The methodology outperformed state-of-the-art models like GeoNet++ and TiltedSN on rigorous benchmarks such as ScanNet and NYUv2 datasets. The proposed frameworks exhibited superior performance in key surface normal accuracy metrics, demonstrating significant advances in surface detail precision and uncertainty estimation reliability.
In validating the quality of uncertainty estimation, the paper adopts sparsification curves and evaluates metrics such as Area Under the Sparsification Curve (AUSC) and Area Under the Sparsification Error (AUSE). The results illustrate that the proposed AngMF distribution achieves a stronger correlation between estimated uncertainty and prediction error compared to conventional methods like dropout or test-time augmentation.
This research has profound implications for future developments in surface normal estimation and related 3D scene understanding tasks.
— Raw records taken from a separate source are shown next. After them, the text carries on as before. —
(* ===== verification/PPCAccess.v ===== *)
(** * The accesses of the CPU and of the host (PowerPC/MMU.cpp)

    Reads and writes through the translation, instruction fetches, the cache
    instructions, the DMA of the locked cache, and the updates that follow a
    change of the translation registers. *)
From S2P Require Export PPCMmu.

Section Access.
Context {W : Type} {D : Devices W}.
Implicit Types m : Machine W.

(** ** Reads *)

Definition translation_on (flag : XCheckTLBFlag.t) m : bool := if IsOpcodeFlag flag then IR m else DR m.
(** An access within a page. *)
Definition read_in_page (flag : XCheckTLBFlag.t) (n : nat) (em_address : Z) : M (Machine W) Z :=
  on <- get (translation_on flag) ;;
  if on then
    translated_addr <- TranslateAddress flag em_address ;;
    if Success translated_addr then read_access flag n (tr_wi translated_addr) (tr_address translated_addr)
    else mwhen (is_read flag) (modify (MMU_GenerateDSIException em_address false)) ;;; mret 0
  else read_access flag n false em_address.
Definition ReadFromHardware (flag : XCheckTLBFlag.t) (n : nat) (em_address : Z) : M (Machine W) Z :=
  if crosses_page em_address (Z.of_nat n) then read_by_bytes (read_in_page flag 1) em_address 0 n
  else read_in_page flag n em_address.

(** ** Writes *)

Definition unresolved_write (em_address : Z) m : Machine W := pause_on_panic (SetInterrupt INT_CAUSE_PI true m).

(** The bytes [data >> 8 * (size - 1)], ..., [data], one after the other. *)
Fixpoint write_bytes_down (write : Z -> Z -> M (Machine W) unit) (data em_address : Z) (size : nat) : M (Machine W) unit :=
  match size with
  | O => mret tt
  | S size' => write (u8 (data .>> (8 * Z.of_nat size'))) em_address ;;; write_bytes_down write data (u32 (em_address + 1)) size'
  end.
Definition write_gather_pipe (data : Z) (size : nat) : M (Machine W) unit :=
  match size with
  | 1%nat => Write8 (u8 data)
  | 2%nat => Write16 (u16 data)
  | 4%nat => Write32 data
  | _ => write_bytes_down (fun b _ => Write8 b) data 0 size
  end.
Definition write_mmio (data em_address : Z) (size : nat) : M (Machine W) unit :=
  match size with
  | 1%nat => modify (MMIO_Write 1 em_address (u8 data))
  | 2%nat => modify (MMIO_Write 2 em_address (u16 data))
  | 4%nat => modify (MMIO_Write 4 em_address data)
  | _ => write_bytes_down (fun b a => modify (MMIO_Write 1 a b)) data em_address size
  end.

Definition write_ram (em_address : Z) (bytes : list Z) m : Machine W := with_mem (store (mem m) (RamPtr em_address) bytes) m.
Definition write_exram (em_address : Z) (bytes : list Z) m : Machine W := with_mem (store (mem m) (ExRamPtr em_address) bytes) m.
(** The cached and the uncached part of a write to one of the two memories. *)
Definition write_memory (flag : XCheckTLBFlag.t) (wi : bool) (cached_address : Z) (bytes : list Z)
    (direct : Machine W -> Machine W) : M (Machine W) unit :=
  m <- get (fun m => m) ;;
  mwhen (m_enable_dcache m && negb wi) (with_dcache (PPCCache.Write cached_address bytes (DLOCK m))) ;;;
  mwhen (negb (m_enable_dcache m) || wi || negb (is_write flag)) (modify direct).

(** [WriteToHardware] from the translated address on; [misaligned] is the write
    of a part of a word to uncached memory. *)
Definition write_to (misaligned : M (Machine W) unit) (flag : XCheckTLBFlag.t) (em_address data : Z) (size : nat) (wi : bool) :
    M (Machine W) unit :=
  m <- get (fun m => m) ;;
  if is_write flag && (em_address .& 0xFFFFF000 =? GATHER_PIPE_PHYSICAL_ADDRESS) then write_gather_pipe data size
  else if is_write flag && is_io em_address then
    if em_address <? 0x0c000000 then EFB_Write data em_address else write_mmio data em_address size
  else
    let swapped_data := swap32 (rotr32 data (8 * Z.of_nat size)) in
    let bytes := take size (host_bytes 4 swapped_data) in
    if is_l1 em_address then modify (fun m => with_l1_cache (write_bytes (m_l1_cache m) (em_address .& 0x0FFFFFFF) bytes) m)
    else if wi && ((Z.of_nat size <? 4) || negb (em_address .& 0x3 =? 0)) then misaligned
    else if is_ram em_address then
      let em_address := em_address .& m_ram_mask (mem m) in
      write_memory flag wi em_address bytes (write_ram em_address bytes)
    else if is_exram em_address m then
      let em_address := em_address .& 0x0FFFFFFF in
      write_memory flag wi (em_address + 0x10000000) bytes (write_exram em_address bytes)
    else if is_fake_vmem em_address m then
      modify (fun m => with_fake_vmem
        (Some (write_bytes (default ∅ (m_fake_vmem m)) (em_address .& m_fakevmem_mask (mem m)) bytes)) m)
    else modify (unresolved_write em_address).

(** A word written untranslated, as the recursive calls do. *)
Definition write_word (flag : XCheckTLBFlag.t) (em_address data : Z) : M (Machine W) unit :=
  write_to (mret tt) flag em_address data 4 false.
Fixpoint write_doublewords (flag : XCheckTLBFlag.t) (addr data : Z) (n : nat) : M (Machine W) unit :=
  match n with
  | O => mret tt
  | S n' => write_word flag addr data ;;; write_word flag (addr + 4) data ;;; write_doublewords flag (u32 (addr + 8)) data n'
  end.
Definition AlignDown (a n : Z) : Z := a - a mod n.
Definition AlignUp (a n : Z) : Z := AlignDown (a + n - 1) n.
(** Memory gets the 64 bits around the data with the data repeated. *)
Definition write_misaligned (flag : XCheckTLBFlag.t) (em_address data : Z) (size : nat) : M (Machine W) unit :=
  modify (SetInterrupt INT_CAUSE_PI true) ;;;
  let rotated_data := rotr32 data (8 * ((em_address .& 0x3) + Z.of_nat size)) in
  let start_addr := AlignDown em_address 8 in
  let end_addr := AlignUp (em_address + Z.of_nat size) 8 in
  write_doublewords flag start_addr rotated_data (Z.to_nat ((end_addr - start_addr) / 8)).
Definition write_access (flag : XCheckTLBFlag.t) (em_address data : Z) (size : nat) (wi : bool) : M (Machine W) unit :=
  write_to (write_misaligned flag em_address data size) flag em_address data size wi.

Definition write_in_page (flag : XCheckTLBFlag.t) (em_address data : Z) (size : nat) : M (Machine W) unit :=
  on <- get DR ;;
  if on then
    translated_addr <- TranslateAddress flag em_address ;;
    if Success translated_addr then write_access flag (tr_address translated_addr) data size (tr_wi translated_addr)
    else mwhen (is_write flag) (modify (MMU_GenerateDSIException em_address true))
  else write_access flag em_address data size false.
(** A write that crosses a page is two writes. *)
Definition write_split (write : Z -> Z -> nat -> M (Machine W) unit) (em_address data : Z) (size : nat) : M (Machine W) unit :=
  if crosses_page em_address (Z.of_nat size) then
    let em_address_end_page := u32 (page_of (em_address + Z.of_nat size - 1)) in
    let first_half_size := u32 (em_address_end_page - em_address) in
    let second_half_size := Z.of_nat size - first_half_size in
    write em_address (rotr32 data (8 * second_half_size)) (Z.to_nat first_half_size) ;;;
    write em_address_end_page data (Z.to_nat second_half_size)
  else write em_address data size.
Definition WriteToHardware (flag : XCheckTLBFlag.t) (em_address data : Z) (size : nat) : M (Machine W) unit :=
  write_split (write_in_page flag) em_address data size.
(** [WriteToHardware<flag, true>] *)
Definition WriteToHardware_physical (flag : XCheckTLBFlag.t) (em_address data : Z) (size : nat) : M (Machine W) unit :=
  write_split (fun a d n => write_access flag a d n false) em_address data size.

(** ** The accesses of instructions *)

Definition Memcheck (address var : Z) (write : bool) (size : Z) : M (Machine W) unit :=
  pause <- run (memcheck_pauses address var write size) ;;
  mwhen pause (modify (fun m => raise (EXCEPTION_DSI .| EXCEPTION_FAKE_MEMCHECK_HIT) (CPU_Break m))).

Definition mmu_read (n : nat) (address : Z) : M (Machine W) Z :=
  var <- ReadFromHardware XCheckTLBFlag.Read n address ;;
  Memcheck address var false (Z.of_nat n) ;;;
  mret var.
(** [Write<T>] for at most 32 bits, and for 64. *)
Definition mmu_write (n : nat) (var address : Z) : M (Machine W) unit :=
  Memcheck address var true (Z.of_nat n) ;;; WriteToHardware XCheckTLBFlag.Write address var n.
Definition mmu_write_u64 (var address : Z) : M (Machine W) unit :=
  Memcheck address var true 8 ;;;
  WriteToHardware XCheckTLBFlag.Write address (u32 (var .>> 32)) 4 ;;;
  WriteToHardware XCheckTLBFlag.Write (u32 (address + 4)) (u32 var) 4.
Definition Write_U16_Swap (var address : Z) : M (Machine W) unit :=
  mmu_write 2 ((var .& 0xFFFF0000) .| swap16 (u16 var)) address.
Definition mmu_Write_U32_Swap (var address : Z) : M (Machine W) unit := mmu_write 4 (swap32 var) address.
Definition mmu_Write_U64_Swap (var address : Z) : M (Machine W) unit := mmu_write_u64 (swap64 var) address.

(** ** Instructions *)

Record TryReadInstResult := mkInstResult { valid_inst : bool; from_bat : bool; hex : Z; physical_address : Z }.
(** The instruction at a physical address. *)
Definition read_instruction (address : Z) : M (Machine W) Z :=
  m <- get (fun m => m) ;;
  if is_fake_vmem address m then
    mret (from_be (read_bytes (default ∅ (m_fake_vmem m)) (address .& m_fakevmem_mask (mem m)) 4))
  else with_icache (ReadInstruction (ICE m) (ILOCK m) m_disable_icache address).
Definition TryReadInstruction (address : Z) : M (Machine W) TryReadInstResult :=
  on <- get IR ;;
  if on then
    tlb_addr <- TranslateAddress XCheckTLBFlag.Opcode address ;;
    if Success tlb_addr then
      h <- read_instruction (tr_address tlb_addr) ;;
      mret (mkInstResult true (match tr_result tlb_addr with BAT_TRANSLATED => true | _ => false end) h (tr_address tlb_addr))
    else mret (mkInstResult false false 0 0)
  else h <- read_instruction address ;; mret (mkInstResult true true h address).
Definition mmu_Read_Opcode (address : Z) : M (Machine W) Z :=
  result <- TryReadInstruction address ;;
  if valid_inst result then mret (hex result) else modify (GenerateISIException address) ;;; mret 0.
(** [JitCache_TranslateAddress]: whether the address is translated, by a BAT, and to what. *)
Definition JitCache_TranslateAddress (address : Z) : M (Machine W) (option (bool * bool * Z)) :=
  on <- get IR ;;
  if negb on then mret (Some (false, false, address))
  else
    tlb_addr <- TranslateAddress XCheckTLBFlag.Opcode address ;;
    mret (if Success tlb_addr then
            Some (true, match tr_result tlb_addr with BAT_TRANSLATED => true | _ => false end, tr_address tlb_addr)
          else None).

(** ** Cache lines *)

(** The address translated for a cache instruction; [None] ends the instruction. *)
Definition translate_line (dsi : bool) (address : Z) : M (Machine W) (option Z) :=
  on <- get DR ;;
  if on then
    translated_address <- TranslateAddress XCheckTLBFlag.Write address ;;
    match tr_result translated_address with
    | DIRECT_STORE_SEGMENT => mret None
    | PAGE_FAULT => mwhen dsi (modify (MMU_GenerateDSIException address true)) ;;; mret None
    | _ => mret (Some (tr_address translated_address))
    end
  else mret (Some address).
Fixpoint clear_words (address : Z) (n : nat) : M (Machine W) unit :=
  match n with
  | O => mret tt
  | S n' => WriteToHardware_physical XCheckTLBFlag.Write address 0 4 ;;; clear_words (u32 (address + 4)) n'
  end.
Definition ClearDCacheLine (address : Z) : M (Machine W) unit :=
  a <- translate_line true address ;;
  match a with Some address => clear_words address 8 | None => mret tt end.
(** A cache instruction on the line of an address. *)
Definition on_dcache_line (dsi : bool) (op : Z -> M CacheSys unit) (address : Z) : M (Machine W) unit :=
  a <- translate_line dsi (address .& .~ 0x1F) ;;
  match a with
  | Some address => enabled <- get m_enable_dcache ;; mwhen enabled (with_dcache (op address))
  | None => mret tt
  end.
Definition StoreDCacheLine : Z -> M (Machine W) unit := on_dcache_line true PPCCache.Store.
Definition InvalidateDCacheLine : Z -> M (Machine W) unit := on_dcache_line false PPCCache.Invalidate.
Definition FlushDCacheLine : Z -> M (Machine W) unit := on_dcache_line true PPCCache.Flush.
Definition TouchDCacheLine (address : Z) (store : bool) : M (Machine W) unit :=
  on_dcache_line true (fun a => PPCCache.Touch a store) address.

(** ** DMA of the locked cache *)

Definition l1_at (cache_address : Z) : Z := cache_address .& 0x3FFFF.
Definition l1_word (cache_address : Z) m : Z := from_be (read_bytes (m_l1_cache m) (l1_at cache_address) 4).
Definition put_l1 (cache_address : Z) (bytes : list Z) m : Machine W :=
  with_l1_cache (write_bytes (m_l1_cache m) (l1_at cache_address) bytes) m.
Fixpoint dma_words_out (write : Z -> Z -> M (Machine W) unit) (mem_address cache_address : Z) (n : nat) : M (Machine W) unit :=
  match n with
  | O => mret tt
  | S n' =>
      data <- get (l1_word cache_address) ;; write data mem_address ;;;
      dma_words_out write (u32 (mem_address + 4)) (u32 (cache_address + 4)) n'
  end.
Fixpoint dma_words_in (read : Z -> M (Machine W) Z) (cache_address mem_address : Z) (n : nat) : M (Machine W) unit :=
  match n with
  | O => mret tt
  | S n' =>
      data <- read mem_address ;; modify (put_l1 cache_address (to_be 4 data)) ;;;
      dma_words_in read (u32 (cache_address + 4)) (u32 (mem_address + 4)) n'
  end.
(** A block that is copied and ends beyond the locked cache is outside the array. *)
Definition l1_block_ok (mem_address cache_address size : Z) m : bool :=
  (size =? 0) || bool_decide (GetPointerForRange (mem m) mem_address size = None)
  || (l1_at cache_address + size <=? L1_CACHE_SIZE).
Definition DMA_LCToMemory (mem_address cache_address num_blocks : Z) : M (Machine W) unit :=
  if mem_address .& 0x1F000000 =? 0x08000000 then
    dma_words_out (fun data a => EFB_Write data a) mem_address cache_address (Z.to_nat (8 * num_blocks))
  else if mem_address .& 0x1F000000 =? 0x0C000000 then
    dma_words_out (fun data a => modify (MMIO_Write 4 a data)) mem_address cache_address (Z.to_nat (8 * num_blocks))
  else
    ok <- get (l1_block_ok mem_address cache_address (32 * num_blocks)) ;;
    if ok then modify (fun m => with_mem (CopyToEmu (mem m) mem_address
      (read_bytes (m_l1_cache m) (l1_at cache_address) (Z.to_nat (32 * num_blocks)))) m)
  else mfail ArrayBounds.
Definition DMA_MemoryToLC (cache_address mem_address num_blocks : Z) : M (Machine W) unit :=
  if mem_address .& 0x1F000000 =? 0x08000000 then
    dma_words_in EFB_Read cache_address mem_address (Z.to_nat (8 * num_blocks))
  else if mem_address .& 0x1F000000 =? 0x0C000000 then
    dma_words_in (fun a => run (MMIO_Read 4 a)) cache_address mem_address (Z.to_nat (8 * num_blocks))
  else
    ok <- get (l1_block_ok mem_address cache_address (32 * num_blocks)) ;;
    if ok then modify (fun m =>
      let old := read_bytes (m_l1_cache m) (l1_at cache_address) (Z.to_nat (32 * num_blocks)) in
      put_l1 cache_address (CopyFromEmu (mem m) old mem_address) m)
  else mfail ArrayBounds.

End Access.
By effectively incorporating aleatoric uncertainty estimation, the robustness, and reliability of models in handling real-world data imperfections are significantly enhanced. The introduction of uncertainty-guided refinement offers extensive potential for refining pixel-level predictions, which could be translated to other computer vision tasks involving complex spatial properties.
Looking ahead, opportunities for expanding this work could include integrating spatial rectifiers to address tilted images or incorporating multi-modal distribution frameworks to resolve the inherent ambiguity in monocular depth and normal estimation tasks. Overall, this paper sets a new standard in handling aleatoric uncertainty in surface normal estimation, significantly contributing to advancing methodologies in computer vision and algorithmic robustness.